In vitro model for testing novel implants for equine laryngoplasty.

OBJECTIVE

To develop an in vitro laryngeal model to mimic airflow and pressures experienced by horses at maximal exercise with which to test laryngoplasty techniques.

STUDY DESIGN

Randomized complete block.

SAMPLE POPULATION

Cadaveric equine larynges (n=10).

METHODS

Equine larynges were collected at necropsy and a bilateral prosthetic laryngoplasty suture was placed with #5 Fiberwire suture to achieve bilateral maximal arytenoid abduction. Each larynx was positioned in a flow chamber and subjected to static flow and dynamic flow cycling at 2 Hz. Tracheal pressure and flow, and pressure within the flow chamber were recorded at a sampling frequency of 500 Hz. Data obtained were compared with the published physiologic values for horses exercising at maximal exercise.

RESULTS

Under static flow conditions, the testing system produced inspiratory tracheal pressures (mean+/-SEM) of -33.0+/-0.98 mm Hg at a flow of 54.48+/-1.8 L/s. Pressure in the flow chamber was -8.1+/-2.2 mm Hg producing a translaryngeal impedance of 0.56+/-0.15 mm Hg/L/s. Under dynamic conditions, cycling flow and pressure were reproduced at a frequency of 2 Hz, the peak inspiratory (mean+/-SEM) pharyngeal and tracheal pressures across all larynges were -8.85+/-2.5 and -35.54+/-1.6 mm Hg, respectively.
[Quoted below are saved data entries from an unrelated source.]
(** The call before [i] on the key [k]. *)
Definition previous (s : State) (k : jsstr) (i j : nat) : Prop :=
  (j < i)%nat ∧ (∃ d, registered s k j d) ∧ ∀ m d, registered s k m d → (m < i)%nat → (m <= j)%nat.

Record ok (s : State) : Prop := {
  ok_key : ∀ i c, calls s !! i = Some c → key c = None ↔ (is_registering c = true ∨ ∃ e, phase_of c = refused e);
  ok_order : ∀ i c, calls s !! i = Some c → is_registering c = true → ∀ j d, calls s !! j = Some d → (i <= j)%nat → is_registering d = true;
  ok_queued : ∀ i c p, calls s !! i = Some c → phase_of c = queued p → p = current c;
  ok_turn : ∀ k i c, registered s k i c → has_turn c = true → quiet s k i;
  ok_current : ∀ k i c, registered s k i c →
    match current c with None => quiet s k i | Some j => previous s k i j end;
  ok_chained : ∀ k i c, registered s k i c → chained c = true → quiet s k (S i);
  ok_done : ∀ i c, calls s !! i = Some c → chained c = true → is_over c = true;
  ok_queues : ∀ k, match queues s !! k with
    | Some i => (∃ c, registered s k i c) ∧ ∀ j d, registered s k j d → (j <= i)%nat
    | None => ∀ j d, registered s k j d → is_over d = true end }.

Lemma ok_started f : ok (started f).
Proof.
  assert (Hn : ∀ k i c, ¬ registered (started f) k i c) by (by intros k i c [[=] _]).
  split; try (by intros i c [=]); try (by intros i c p [=]); try (intros k i c Hr; by destruct (Hn k i c)).
  intros k. cbn. rewrite lookup_empty. intros j d Hr. by destruct (Hn k j d).
Qed.

Lemma registered_set s i c c' k j d : calls s !! i = Some c →
  registered (set_call i c' s) k j d ↔ (j = i ∧ d = c' ∧ key c' = Some k) ∨ (j ≠ i ∧ registered s k j d).
Proof.
  intros Hi. unfold registered, set_call. cbn. destruct (decide (j = i)) as [->|Hne].
  - rewrite list_lookup_insert_eq by (by eapply lookup_lt_Some). naive_solver.
  - rewrite list_lookup_insert_ne by done. naive_solver.
Qed.
Lemma lookup_set s i c c' j d : calls s !! i = Some c → calls (set_call i c' s) !! j = Some d → (j = i ∧ d = c') ∨ (j ≠ i ∧ calls s !! j = Some d).
Proof.
  intros Hi. unfold set_call. cbn. destruct (decide (j = i)) as [->|Hne].
  - rewrite list_lookup_insert_eq by (by eapply lookup_lt_Some). naive_solver.
  - rewrite list_lookup_insert_ne by done. naive_solver.
Qed.

(** [quiet] looks at the calls only. *)
Lemma quiet_le s k n m : (m <= n)%nat → quiet s k n → quiet s k m.
Proof. intros Hle H i c Hr Hi. eapply H; [exact Hr|lia]. Qed.

(** The steps of a call that is registered and whose key stays. *)
Record advances (s : State) (i : nat) (c c' : Call) : Prop := {
  adv_key : key c' = key c;
  adv_some : is_Some (key c);
  adv_current : current c' = current c;
  adv_phase : (∀ p, phase_of c' ≠ queued p) ∧ (∀ e, phase_of c' ≠ refused e) ∧ is_registering c' = false;
  adv_over : is_over c = true → is_over c' = true;
  adv_turn : ∀ k, key c = Some k → has_turn c' = true → quiet s k i;
  adv_chained : ∀ k, key c = Some k → chained c' = true → chained c = true ∨ (quiet s k i ∧ is_over c' = true) }.

Lemma quiet_set s i c c' k n : calls s !! i = Some c → advances s i c c' → quiet s k n → quiet (set_call i c' s) k n.
Proof.
  intros Hi Ha Hq j d Hr Hj. apply (registered_set s i c) in Hr; [|done]. destruct Hr as [(-> & -> & Hk)|[Hne Hr]]; [|by eapply Hq].
  apply (adv_over _ _ _ _ Ha). eapply Hq; [|done]. split; [done|]. by rewrite <- (adv_key _ _ _ _ Ha).
Qed.
Lemma previous_set s i c c' k n j : calls s !! i = Some c → advances s i c c' → previous s k n j → previous (set_call i c' s) k n j.
Proof.
  intros Hi Ha (H1 & (d & Hd) & H3). split_and!; [done| |].
  - destruct (decide (j = i)) as [->|Hne].
    + exists c'. apply (registered_set s i c); [done|]. left. destruct Hd as [Hd Hk]. rewrite Hi in Hd. injection Hd as ->. by rewrite (adv_key _ _ _ _ Ha).
    + exists d. apply (registered_set s i c); [done|]. by right.
  - intros m e Hr. apply (registered_set s i c) in Hr; [|done]. destruct Hr as [(-> & -> & Hk)|[Hne Hr]]; [|by eapply H3].
    eapply H3. split; [done|]. by rewrite <- (adv_key _ _ _ _ Ha).
Qed.

Lemma ok_advance s i c c' : ok s → calls s !! i = Some c → advances s i c c' → ok (set_call i c' s).
Proof.
  intros [K O Q T C Ch D Qs] Hi Ha. pose proof Ha as [A1 A2 A3 (A4 & A5 & A6) A7 A8 A9].
  assert (Hc : is_registering c = false).
  { destruct (is_registering c) eqn:E; [|done]. destruct A2 as [k Hk]. destruct (K i c Hi) as [_ H]. rewrite H in Hk by (by left). done. }
  split.
  - intros j d [[-> ->]|[_ Hj]]%(lookup_set s i c); [|exact (K j d Hj)|done]. rewrite A1, A6. destruct A2 as [k ->]. split; [done|]. intros [?|[e He]]; [done|by apply A5 in He].
  - intros j d [[-> ->]|[Hne Hj]]%(lookup_set s i c) Hr j' d' Hj' Hle; [by rewrite A6 in Hr| |done].
    apply (lookup_set s i c) in Hj'; [|done]. destruct Hj' as [[-> ->]|[_ Hj']]; [|exact (O j d Hj Hr j' d' Hj' Hle)].
    assert (is_registering c = true) by (by apply (O j d Hj Hr i c)). congruence.
  - intros j d p [[-> ->]|[Hne Hj]]%(lookup_set s i c) Hp; [by apply A4 in Hp|by eapply Q|done].
  - intros k j d [(-> & -> & Hk)|[Hne Hr]]%(registered_set s i c) Ht; [| |done].
    + rewrite A1 in Hk. eapply quiet_set; [done|done|by apply A8].
    + eapply quiet_set; [done|done|by eapply T].
  - intros k j d [(-> & -> & Hk)|[Hne Hr]]%(registered_set s i c); [| |done].
    + rewrite A1 in Hk. rewrite A3. pose proof (C k i c (conj Hi Hk)) as H. destruct (current c); [by eapply previous_set|by eapply quiet_set].
    + pose proof (C k j d Hr) as H. destruct (current d); [by eapply previous_set|by eapply quiet_set].
  - intros k j d [(-> & -> & Hk)|[Hne Hr]]%(registered_set s i c) Hch; [| |done].
    + rewrite A1 in Hk. destruct (A9 k Hk Hch) as [H|[H1 H2]]; [eapply quiet_set; [done|done|by eapply (Ch k i c)]|].
      intros m e Hr Hm. destruct (decide (m = i)) as [->|Hne].
      * apply (registered_set s i c) in Hr; [|done]. by destruct Hr as [(_ & -> & _)|[? _]].
      * eapply quiet_set; [done|done|exact H1|exact Hr|lia].
    + eapply quiet_set; [done|done|by eapply Ch].
  - intros j d [[-> ->]|[_ Hj]]%(lookup_set s i c) Hch; [| |done]; [|exact (D j d Hj Hch)]. destruct A2 as [k Hk].
    destruct (A9 k Hk Hch) as [H|[_ H]]; [apply A7; by eapply D|done].
  - intros k. cbn. specialize (Qs k). destruct (queues s !! k) as [q|].
    + destruct Qs as [[d Hd] Hm]. split.
      * destruct (decide (q = i)) as [->|Hne]; [exists c'|exists d]; apply (registered_set s i c); [done| |done|by right].
        left. destruct Hd as [Hd Hk]. rewrite Hi in Hd. injection Hd as ->. by rewrite A1.
      * intros j e Hr. apply (registered_set s i c) in Hr; [|done]. destruct Hr as [(-> & -> & Hk)|[Hne Hr]]; [|by eapply Hm].
        rewrite A1 in Hk. by apply (Hm i c).
    + intros j e Hr. apply (registered_set s i c) in Hr; [|done]. destruct Hr as [(-> & -> & Hk)|[Hne Hr]]; [|by eapply Qs].
      apply A7. rewrite A1 in Hk. by eapply (Qs i c).
Qed.

Lemma ok_same s s' : ok s → calls s' = calls s → queues s' = queues s → ok s'.
Proof.
  destruct s as [cs qs fs lg], s' as [cs' qs' fs' lg']. cbn. intros H -> ->. destruct H as [K O Q T C Ch D Qs].
  split; [exact K|exact O|exact Q|exact T|exact C|exact Ch|exact D|exact Qs].
Qed.

(** ** Every step keeps the invariant *)

Lemma lookup_call_app s p u j d : (calls s ++ [mkCall p u registering None None false]) !! j = Some d →
  calls s !! j = Some d ∨ (j = length (calls s) ∧ d = mkCall p u registering None None false).
Proof.
  intros H. apply lookup_app_Some in H as [H|[Hl H]]; [by left|]. right. apply list_lookup_singleton_Some in H as [H <-]. split; [lia|done].
Qed.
Peak inspiratory flow was 51.65+/-2.3 L/s and impedance was 0.57+/-0.06 mm Hg/L/s.

CONCLUSIONS

The model produced inspiratory pressures similar to those in horses at maximal exercise when airflows experienced at exercise were used.

CLINICAL RELEVANCE

This model will allow testing of multiple novel techniques and may facilitate development of improved techniques for prosthetic laryngoplasty.